SOURCE MATERIAL

(** The first cell from the end whose text is long enough and is not an
    identifier gives the notes, cut to 200 characters. *)
Fixpoint find_notes (reversed_cells : list cell) : pystr :=
  match reversed_cells with
  | [] => []
  | c :: rest =>
      let text := cell_text c in
      if (15 <? length text) && negb (re_match re_identifier text)
      then firstn 200 text
      else find_notes rest
  end.

Definition title_of_cell (title_cell : cell) : pystr :=
  match cell_italic title_cell, cell_link title_cell with
  | Some (_, Some inner_link), _ => inner_link
  | _, Some link => link
  | Some (italic, None), None => italic
  | None, None => cell_text title_cell
  end.

Definition _parse_row (cells : row) (previous_year : Z) : option dict :=
  if length cells <? 1 then None
  else
    let year := resolved_year cells previous_year in
    if (year =? 0)%Z then None
    else
      let title_cell :=
        match find (fun c => is_th c && scope_row c) cells with
        | Some c => Some c
        | None => if 1 <? length cells then nth_error cells 1 else None
        end in
      match title_cell with
      | None => None
      | Some title_cell =>
          let title := _clean_title (title_of_cell title_cell) in
          if is_empty title || (length title <? 2) then None
          else if existsb (fun pub => contains pub (lower title)) publishers
          then None
          else
            let notes := find_notes (rev cells) in
            let is_bachman := contains (str "bachman") (lower notes) in
            Some [ (str "Titre_VO", VStr title);
                   (str "Annee_VO", VInt year);
                   (str "Raw_Info", VStr notes);
                   (str "Is_Bachman", VBool is_bachman);
                   (str "Is_Duplicate_or_Ignore", VBool false) ]
      end.
Lemma chunkLoop_chunks {T : Type} (fuel : nat) (array : list T)
    (chunkSize i : nat) (chunks : list (list T)) :
  0 < chunkSize -> length array - i < fuel ->
  exists rest,
    chunkLoop fuel array chunkSize i chunks = Some (chunks ++ rest) /\
    concat rest = drop i array /\
    Forall (fun c => 1 <= length c <= chunkSize) rest /\
    (forall k c, rest !! k = Some c -> S k < length rest ->
                 length c = chunkSize) /\
    length array - i <= length rest * chunkSize < length array - i + chunkSize.
Proof.
  intros Hsize. revert i chunks.
  induction fuel as [| fuel IH]; intros i chunks Hfuel; [lia |].
  simpl. destruct (i <? length array) eqn:E.
  - apply Nat.ltb_lt in E.
    destruct (IH (i + chunkSize) (chunks ++ [slice array i (i + chunkSize)]))
      as (rest & Hrest & Hcat & Hall & Hfull & Hcount); [lia |].
    assert (Hslice : slice array i (i + chunkSize) = take chunkSize (drop i array)).
    { unfold slice. f_equal. lia. }
    assert (Hlen : length (slice array i (i + chunkSize))
                   = Nat.min chunkSize (length array - i)).
    { rewrite Hslice, length_take, length_drop. reflexivity. }
    exists (slice array i (i + chunkSize) :: rest). repeat split.
    + rewrite Hrest. now rewrite <- app_assoc.
    + simpl. rewrite Hcat, Hslice, <- drop_drop. apply take_drop.
    + constructor; [lia | exact Hall].
    + intros k c Hk Hlt. destruct k as [| k].
      * injection Hk as <-. rewrite Hlen.
        destruct rest as [| c' rest']; [simpl in Hlt; lia |].
        apply Forall_cons in Hall as [Hc' _].
        assert (Hne : drop (i + chunkSize) array <> []).
        { rewrite <- Hcat. apply concat_nonempty. destruct c'; simpl in *; [lia | done]. }
        assert (length (drop (i + chunkSize) array) <> 0)
          by (destruct (drop (i + chunkSize) array); simpl; congruence).
        rewrite length_drop in *. lia.
      * simpl in Hk, Hlt. apply (Hfull k c Hk). lia.
    + cbn [length Nat.mul]. lia.
    + clear Hfull Hall Hcat Hrest. destruct rest as [| c rest'];
        cbn [length Nat.mul] in *; lia.
  - apply Nat.ltb_ge in E. exists []. repeat split.
    + now rewrite app_nil_r.
    + simpl. symmetry. now apply drop_ge.
    + constructor.
    + intros k c Hk. discriminate Hk.
    + simpl. lia.
    + simpl. lia.
Qed.

(** With a positive chunk size [chunkArray] returns; the chunks put end
    to end give the array back, no chunk is empty or longer than the
    chunk size, every chunk but the last is full, and there are
    ceil(n / chunkSize) of them. *)
Theorem chunkArray_chunks {T : Type} (array : list T) (chunkSize : nat) :
  0 < chunkSize ->
  exists chunks,
    chunkArray array chunkSize = Some chunks /\
    concat chunks = array /\
    Forall (fun c => 1 <= length c <= chunkSize) chunks /\
    (forall k c, chunks !! k = Some c -> S k < length chunks ->
                 length c = chunkSize) /\
    length chunks = (length array + chunkSize - 1) / chunkSize.
Proof.
  intros Hsize. unfold chunkArray.
  destruct (chunkLoop_chunks (S (length array)) array chunkSize 0 [] Hsize)
    as (rest & H1 & H2 & H3 & H4 & H5); [lia |].
  exists rest. repeat split; try assumption.
  rewrite Nat.sub_0_r in H5.
  apply (Nat.div_unique _ _ _ (length array + chunkSize - 1
                               - length rest * chunkSize)); lia.
Qed.

Lemma chunkArray_chunks_witness :
  exists chunks,
    chunkArray [1; 2; 3; 4; 5; 6; 7; 8; 9] 4 = Some chunks /\
    length chunks = 3.
Proof.
  destruct (chunkArray_chunks [1; 2; 3; 4; 5; 6; 7; 8; 9] 4)
    as (chunks & H1 & _ & _ & _ & H5); [lia |].
  exists chunks. split; [exact H1 | exact H5].
Defined.
(** * Minaret (Home Assistant integration [azan]): prayer schedule coordinator

    A shallow embedding of
      - [custom_components/azan/const.py]
      - [custom_components/azan/coordinator.py]
      - [custom_components/azan/sensor.py]
    and the properties of the normaliser, the refresh step and the
    sensors that read the schedule.

    Conventions.
      - Python [str] is [string] (8-bit characters; the ASCII part of
        [str.strip], [str.lower] and [int] is what is modelled).
      - A Python [dict] whose iteration order is observed ([raw], built by
        the adapters and walked by [sorted(raw.items())]) is an association
        list in insertion order with unique keys, written by [dict_set].
        Dictionaries that are only looked up are [gmap]s.
      - A raised exception is the [Raise] case of [result].
      - The network, the regular-expression library, the Hijri converter and
        the clock are inputs of the functions that call them. *)

From Stdlib Require Import ZArith Lia Ascii.
From stdpp Require Import base option list sorting strings gmap.

Open Scope Z_scope.

(** ** Exceptions and results *)

Inductive exception : Type :=
  | ValueError
  | KeyError
  | TypeError
  | ClientError
      (* aiohttp: connection failure, or [resp.raise_for_status()] *)
  | UpdateFailed_no_times
      (* UpdateFailed("Qatar MOI returned no prayer times") *)
  | UpdateFailed_fetch (err : exception).
      (* UpdateFailed(f"Failed to fetch prayer times: {err}") from err *)

Definition is_UpdateFailed (e : exception) : bool :=
  match e with
  | UpdateFailed_no_times | UpdateFailed_fetch _ => true
  | _ => false
  end.

Inductive result (A : Type) : Type :=
  | Ok (a : A)
  | Raise (e : exception).
Arguments Ok {A} a.
Arguments Raise {A} e.

(** Sequencing: the first exception raised ends the computation. *)
#[global] Instance result_bind : MBind result := λ A B k r,
  match r with
  | Ok a => k a
  | Raise e => Raise e
  end.

#[global] Instance result_ret : MRet result := λ A a, Ok a.

(** ** Python string primitives *)

Module PyStr.

(** [str.isspace] on one ASCII character: TAB..CR, FS..US and SPACE. *)
Definition isspace (c : ascii) : bool :=
  let n := nat_of_ascii c in
  ((9 <=? n) && (n <=? 13) || (28 <=? n) && (n <=? 31) || (n =? 32))%nat.

Fixpoint lstrip (s : string) : string :=
  match s with
  | EmptyString => EmptyString
  | String c r => if isspace c then lstrip r else s
  end.

Fixpoint rstrip (s : string) : string :=
  match s with
  | EmptyString => EmptyString
  | String c r =>
      match rstrip r with
      | EmptyString => if isspace c then EmptyString else String c EmptyString
      | r' => String c r'
      end
  end.

(** [s.strip()] *)
Definition strip (s : string) : string := rstrip (lstrip s).

(** [s.split(sep)] for a one-character separator. *)
Fixpoint split (sep : ascii) (s : string) : list string :=
  match s with
  | EmptyString => [EmptyString]
  | String c r =>
      if Ascii.eqb c sep then EmptyString :: split sep r
      else match split sep r with
           | h :: t => String c h :: t
           | [] => [String c EmptyString]
           end
  end.

(** [s.split(sep)[0]]; the list is never empty, so the index is in range. *)
Definition split_first (sep : ascii) (s : string) : string :=
  match split sep s with
  | h :: _ => h
  | [] => EmptyString
  end.

(** [s.lower()] *)
Definition lower_char (c : ascii) : ascii :=
  let n := nat_of_ascii c in
  if ((65 <=? n) && (n <=? 90))%nat then ascii_of_nat (n + 32) else c.

Fixpoint lower (s : string) : string :=
  match s with
  | EmptyString => EmptyString
  | String c r => String (lower_char c) (lower r)
  end.

Definition is_digit (c : ascii) : bool :=
  let n := nat_of_ascii c in ((48 <=? n) && (n <=? 57))%nat.

Definition digit_value (c : ascii) : Z := Z.of_nat (nat_of_ascii c) - 48.

(** The digit part of an [int] literal: digits, with single underscores
    allowed between two digits. Returns the value and the number of
    digits read. *)
Fixpoint int_digits (prev_digit : bool) (acc : Z) (n : nat) (s : string)
  : option (Z * nat) :=
  match s with
  | EmptyString => if prev_digit then Some (acc, n) else None
  | String c r =>
      if is_digit c then int_digits true (acc * 10 + digit_value c) (S n) r
      else if Ascii.eqb c "_" then
        (if prev_digit then int_digits false acc n r else None)
      else None
  end.

(** [sys.get_int_max_str_digits()], CPython's default. *)
Definition int_max_str_digits : nat := 4300.
(** A computation that acts on the machine by listing processes and
    sessions only. *)
Definition looks_only {A} (m : M os A) : Prop :=
  ∀ P : world os → Prop,
    (∀ w, P w → P (ps_eo os w).2 ∧ P (screen_ls os w).2) →
    ∀ w r, m w = Some r → P w → P (final r).

(** The session [module_name] is in the listing. *)
Definition has_session (module_name : string) (w : world os) : Prop :=
  is_Some ((screen_ls os w).1 !! module_name).

(** The clean-up hook [terminate] calls:
    [MODULES[module_name].get('cleanup', lambda x: [])]. *)
Definition hook_of (module : descriptor os) : Z → M os (list Z) :=
  default (fun _ => ret []) (cleanup module).

(** The search at the start of [terminate] finds the session under [pid],
    the shell [bash_pid] as first child of [pid] and the service [main_pid]
    as first child of the shell. *)
Definition resolves (module_name : string) (w : world os)
    (pid bash_pid main_pid : Z) : Prop :=
  let w1 := (screen_ls os w).2 in
  let w2 := (ps_eo os w1).2 in
  (screen_ls os w).1 !! module_name = Some pid ∧
  head (children (Some pid) (ps_eo os w1).1) = Some bash_pid ∧
  head (children (Some bash_pid) (ps_eo os w2).1) = Some main_pid.

(** The state the search leaves the machine in, and what it did: one
    session listing and two process listings. *)
Definition searched (w : world os) : world os :=
  (ps_eo os (ps_eo os (screen_ls os w).2).2).2.
(** X23. [calculateTimeTaken] gives the elapsed time in milliseconds, in two
    decimals: for a reading of [s] seconds and [ns] nanoseconds of
    [process.hrtime] it is a whole number of hundredths, between [1000 s]
    and [1000 (s + 1)], both included; it does not decrease when the time
    that has passed grows; and it is within a hundredth of a millisecond of
    the time that has passed when that is below [2^45] milliseconds. The
    readings [2 s 999999999 ns], [1 s 500000000 ns] and [0 s 1234567 ns]
    give 3000, 1500 and 1.23. *)
Theorem elapsed_milliseconds :
  (forall s ns,
     clock_reading s ns ->
     (exists k : Z, calculateTimeTaken (s, ns) == inject_Z k / 100)
     /\ inject_Z (s * 1000) <= calculateTimeTaken (s, ns)
     /\ calculateTimeTaken (s, ns) <= inject_Z ((s + 1) * 1000))
  /\ (forall s ns s' ns',
        clock_reading s ns -> clock_reading s' ns' ->
        (s * 1000000000 + ns <= s' * 1000000000 + ns')%Z ->
        calculateTimeTaken (s, ns) <= calculateTimeTaken (s', ns'))
  /\ (forall s ns,
        clock_reading s ns -> ((s + 1) * 1000 <= 2 ^ 45)%Z ->
        Qabs (calculateTimeTaken (s, ns)
              - (inject_Z (s * 1000) + inject_Z ns / 1000000)) <= 1 # 100)
  /\ calculateTimeTaken (2, 999999999)%Z = 3000
  /\ calculateTimeTaken (1, 500000000)%Z = 1500
  /\ calculateTimeTaken (0, 1234567)%Z = 123 # 100
  /\ clock_reading 2 999999999.
Proof.
  split; [| split; [| split]].
  - intros s ns Hr. split; [now apply elapsed_hundredths | now apply elapsed_bounds].
  - exact elapsed_mono.
  - exact elapsed_error.
  - repeat apply conj; try (vm_compute; reflexivity); vm_compute; intuition congruence.
Qed.
Lemma sort_Permutation (l : list B) : sort compare l ≡ₚ l.
Proof.
  induction l as [| x l IH]; simpl; [reflexivity |].
  rewrite insertSorted_Permutation. now rewrite IH.
Qed.

Lemma insertSorted_sorted (x : B) (l : list B) :
  StronglySorted before l -> StronglySorted before (insertSorted compare x l).
Proof.
  induction 1 as [| y l Hsorted IH Hall]; simpl.
  - repeat constructor.
  - destruct (Z.leb_spec (compare x y) 0) as [Hle | Hgt].
    + constructor; [now constructor |].
      constructor; [exact Hle |].
      eapply Forall_impl; [exact Hall |]. intros z Hz. eapply compare_trans; eauto.
    + constructor; [exact IH |].
      rewrite insertSorted_Permutation. constructor; [| exact Hall].
      destruct (compare_total x y); [lia | assumption].
Qed.

Lemma sort_sorted (l : list B) : StronglySorted before (sort compare l).
Proof.
  induction l as [| x l IH]; simpl; [constructor | now apply insertSorted_sorted].
Qed.

(** The first element of the sorted array goes before every element. *)
Lemma sort_first (l : list B) (first : B) :
  sort compare l !! 0%nat = Some first ->
  first ∈ l /\ forall y, y ∈ l -> compare first y <= 0.
Proof.
  intros Hfirst. pose proof (sort_sorted l) as Hsorted.
  pose proof (sort_Permutation l) as Hperm.
  destruct (sort compare l) as [| f rest]; [discriminate |].
  injection Hfirst as ->. split.
  - rewrite <- Hperm. left.
  - intros y Hy. rewrite <- Hperm in Hy.
    apply StronglySorted_inv in Hsorted as [_ Hall].
    apply elem_of_cons in Hy as [-> | Hy].
    + destruct (compare_total first first); assumption.
    + rewrite Forall_forall in Hall. auto.
Qed.
(** * The credit ledger and settlement core of [server/storage.ts]

    A shallow embedding of [DatabaseStorage]: the tables of [shared/schema]
    as finite maps keyed by their primary key, the audit log
    [creditTransactions] as a list in creation order, and every
    balance-affecting method as a function from a database to the database
    it leaves behind together with the way the call ended (returned or
    threw). *)

From Stdlib Require Import ZArith Floats.SpecFloat.
From stdpp Require Import gmap strings list fin_maps sorting.

Local Open Scope string_scope.
Local Open Scope Z_scope.
Local Open Scope list_scope.

(** ** Rows of [shared/schema]

    Only the columns that the settlement methods read or write are kept.
    Identifiers are [varchar] primary keys; timestamps are milliseconds. *)

Module User.
Record t := mk {
  credits : Z;
  lastStipendDate : option Z;
  updatedAt : option Z
}.
End User.

Module Challenge.
Record t := mk {
  title : string;
  reward : Z
}.
End Challenge.

Module Submission.
Record t := mk {
  challengeId : string;
  userId : string;
  status : string;            (* pending, approved, rejected *)
  reviewedBy : option string;
  reviewedAt : option Z
}.
End Submission.

Module BettingEvent.
Record t := mk {
  status : string;            (* open, closed, resolved, cancelled *)
  resolvedAt : option Z;
  winningOptionId : option string
}.
End BettingEvent.

Module BettingOption.
(** [multiplier] is [decimal(10, 2)]: the value [d.dd] is kept as the
    integer [ddd] of its hundredths. *)
Record t := mk {
  eventId : string;
  multiplier : Z
}.
End BettingOption.

Module Bet.
Record t := mk {
  eventId : string;
  optionId : string;
  userId : string;
  amount : Z;
  status : string;            (* active, cancelled, won, lost *)
  payout : option Z
}.
End Bet.
(** X16. When a notification reaches the handler.  A handler run calls
    [onLog(signature, logs)] exactly when the event is a message that
    parses, the listener already holds a subscription identifier, a handler
    is registered, the method is [logsNotification] and [result.value]
    carries the signature and the logs; it then calls it once.  A message
    with a truthy [result] that arrives before any identifier is held is
    taken as the subscription response and is not delivered. *)
Theorem X16_notification_delivery (l : WebSocketListener) (e : Event)
    (sig : string) (logs : list string) :
  (In (CallOnLog sig logs) (snd (step l e)) <->
   exists m,
     e = OnMessage (Some m) /\
     subscribed l = true /\ onLog l = true /\
     method m = Some "logsNotification" /\
     result m = JObject (Some (sig, logs)))
  /\ (In (CallOnLog sig logs) (snd (step l e)) ->
      snd (step l e) = [CallOnLog sig logs] /\ fst (step l e) = l)
  /\ (forall m,
        e = OnMessage (Some m) -> subscribed l = false ->
        truthy (result m) = true ->
        snd (step l e) = [] /\ subscriptionId (fst (step l e)) = result m).
Proof.
  assert (Main : forall m,
    In (CallOnLog sig logs) (snd (handleMessage l (Some m))) ->
    subscribed l = true /\ onLog l = true /\
    method m = Some "logsNotification" /\
    result m = JObject (Some (sig, logs)) /\
    handleMessage l (Some m) = (l, [CallOnLog sig logs])).
  { intros m H. unfold handleMessage in *. unfold subscribed.
    destruct (truthy (result m)) eqn:Tr;
      destruct (truthy (subscriptionId l)) eqn:Ts; cbn [andb negb] in *;
      try (cbn in H; contradiction).
    - destruct (method m) as [name|]; [|cbn in H; contradiction].
      destruct (String.eqb name "logsNotification") eqn:En;
        [|cbn in H; contradiction].
      apply String.eqb_eq in En. subst name.
      unfold handleLogsNotification in *.
      destruct (result m) as [|n|[[s lg]|]]; try (cbn in H; contradiction).
      destruct (onLog l); [|cbn in H; contradiction].
      cbn in H. destruct H as [[= -> ->]|[]]. auto.
    - destruct (method m) as [name|]; [|cbn in H; contradiction].
      destruct (String.eqb name "logsNotification"); [|cbn in H; contradiction].
      unfold handleLogsNotification in H.
      destruct (result m) as [|n|[[s lg]|]]; try discriminate;
        cbn in H; contradiction.
    - destruct (method m) as [name|]; [|cbn in H; contradiction].
      destruct (String.eqb name "logsNotification"); [|cbn in H; contradiction].
      unfold handleLogsNotification in H.
      destruct (result m) as [|n|[[s lg]|]]; try discriminate;
        cbn in H; contradiction. }
  assert (Only : In (CallOnLog sig logs) (snd (step l e)) ->
                 exists m, e = OnMessage (Some m)).
  { destruct e; cbn; try (intros [H|[]]; discriminate); try contradiction.
    - unfold close. cbn. destruct (ws l); cbn; [intros [H|[]]; discriminate|tauto].
    - unfold subscribe. destruct (ws l) as [[]|] eqn:W; cbn; rewrite ?W; cbn;
        try tauto; intros [H|[]]; discriminate.
    - destruct data as [m|]; [eauto | cbn; tauto].
    - unfold reconnect.
      destruct (ws l); cbn; destruct (isManualClose l); cbn; try tauto;
        destruct (Nat.leb _ _); cbn; intros [H|[]]; discriminate. }
  refine (conj _ (conj _ _)).
  - split.
    + intro H. destruct (Only H) as (m & ->). exists m.
      destruct (Main m H) as (H1 & H2 & H3 & H4 & _). auto.
    + intros (m & -> & S & O & Hm & Hr). cbn. unfold handleMessage.
      unfold subscribed in S. rewrite S, andb_false_r, Hm. cbn.
      unfold handleLogsNotification. rewrite Hr, O. now left.
  - intro H. destruct (Only H) as (m & ->).
    destruct (Main m H) as (_ & _ & _ & _ & E). cbn [step]. now rewrite E.
  - intros m -> S T. cbn. unfold handleMessage.
    unfold subscribed in S. rewrite S, T. cbn. auto.
Qed.

(** X16, witness: a notification after the subscription response. *)
Lemma X16_notification_delivery_witness :
  let l := registerOnLog
             (fst (run (create (mkWsConfig "wss://rpc" ["CEX"]))
                     [CallConnect; OnOpen;
                      OnMessage (Some (mkMessage (JNumber 7) None))])) in
  let m := mkMessage (JObject (Some ("sig", ["log"]))) (Some "logsNotification") in
  subscribed l = true /\ onLog l = true /\
  In (CallOnLog "sig" ["log"]) (snd (step l (OnMessage (Some m)))).
Proof.
  intros l m. split; [reflexivity|]. split; [reflexivity|].
  apply (proj2 (proj1 (X16_notification_delivery l (OnMessage (Some m))
                         "sig" ["log"]))).
  exists m. repeat split.
Defined.

Lemma step_counts_timers (l : WebSocketListener) (e : Event) :
  e <> OnOpen ->
  reconnectAttempts (fst (step l e))
  = (reconnectAttempts l + timerCount (snd (step l e)))%nat.
Proof.
  unfold timerCount. intro Ne. destruct e; cbn; try lia.
  - unfold close. cbn. destruct (ws l); cbn; lia.
  - contradiction.
  - unfold handleMessage. destruct data as [m|]; cbn; [|lia].
    destruct (truthy (result m) && negb (truthy (subscriptionId l))); cbn; [lia|].
    destruct (method m) as [name|]; cbn; [|lia].
    destruct (String.eqb name "logsNotification"); cbn; [|lia].
    unfold handleLogsNotification.
    destruct (result m) as [|n|[[s lg]|]]; cbn; try lia.
    destruct (onLog l); cbn; lia.
  - unfold reconnect.
    destruct (ws l); cbn; destruct (isManualClose l); cbn; try lia;
      destruct (Nat.leb _ _); cbn; lia.
Qed.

WHAT IS NEEDED
In the entries above, find each line with the word "Fixpoint" and show it.

ANSWER SPACE
Fixpoint find_notes (reversed_cells : list cell) : pystr :=
Fixpoint lstrip (s : string) : string :=
Fixpoint rstrip (s : string) : string :=
Fixpoint split (sep : ascii) (s : string) : list string :=
Fixpoint lower (s : string) : string :=
Fixpoint int_digits (prev_digit : bool) (acc : Z) (n : nat) (s : string)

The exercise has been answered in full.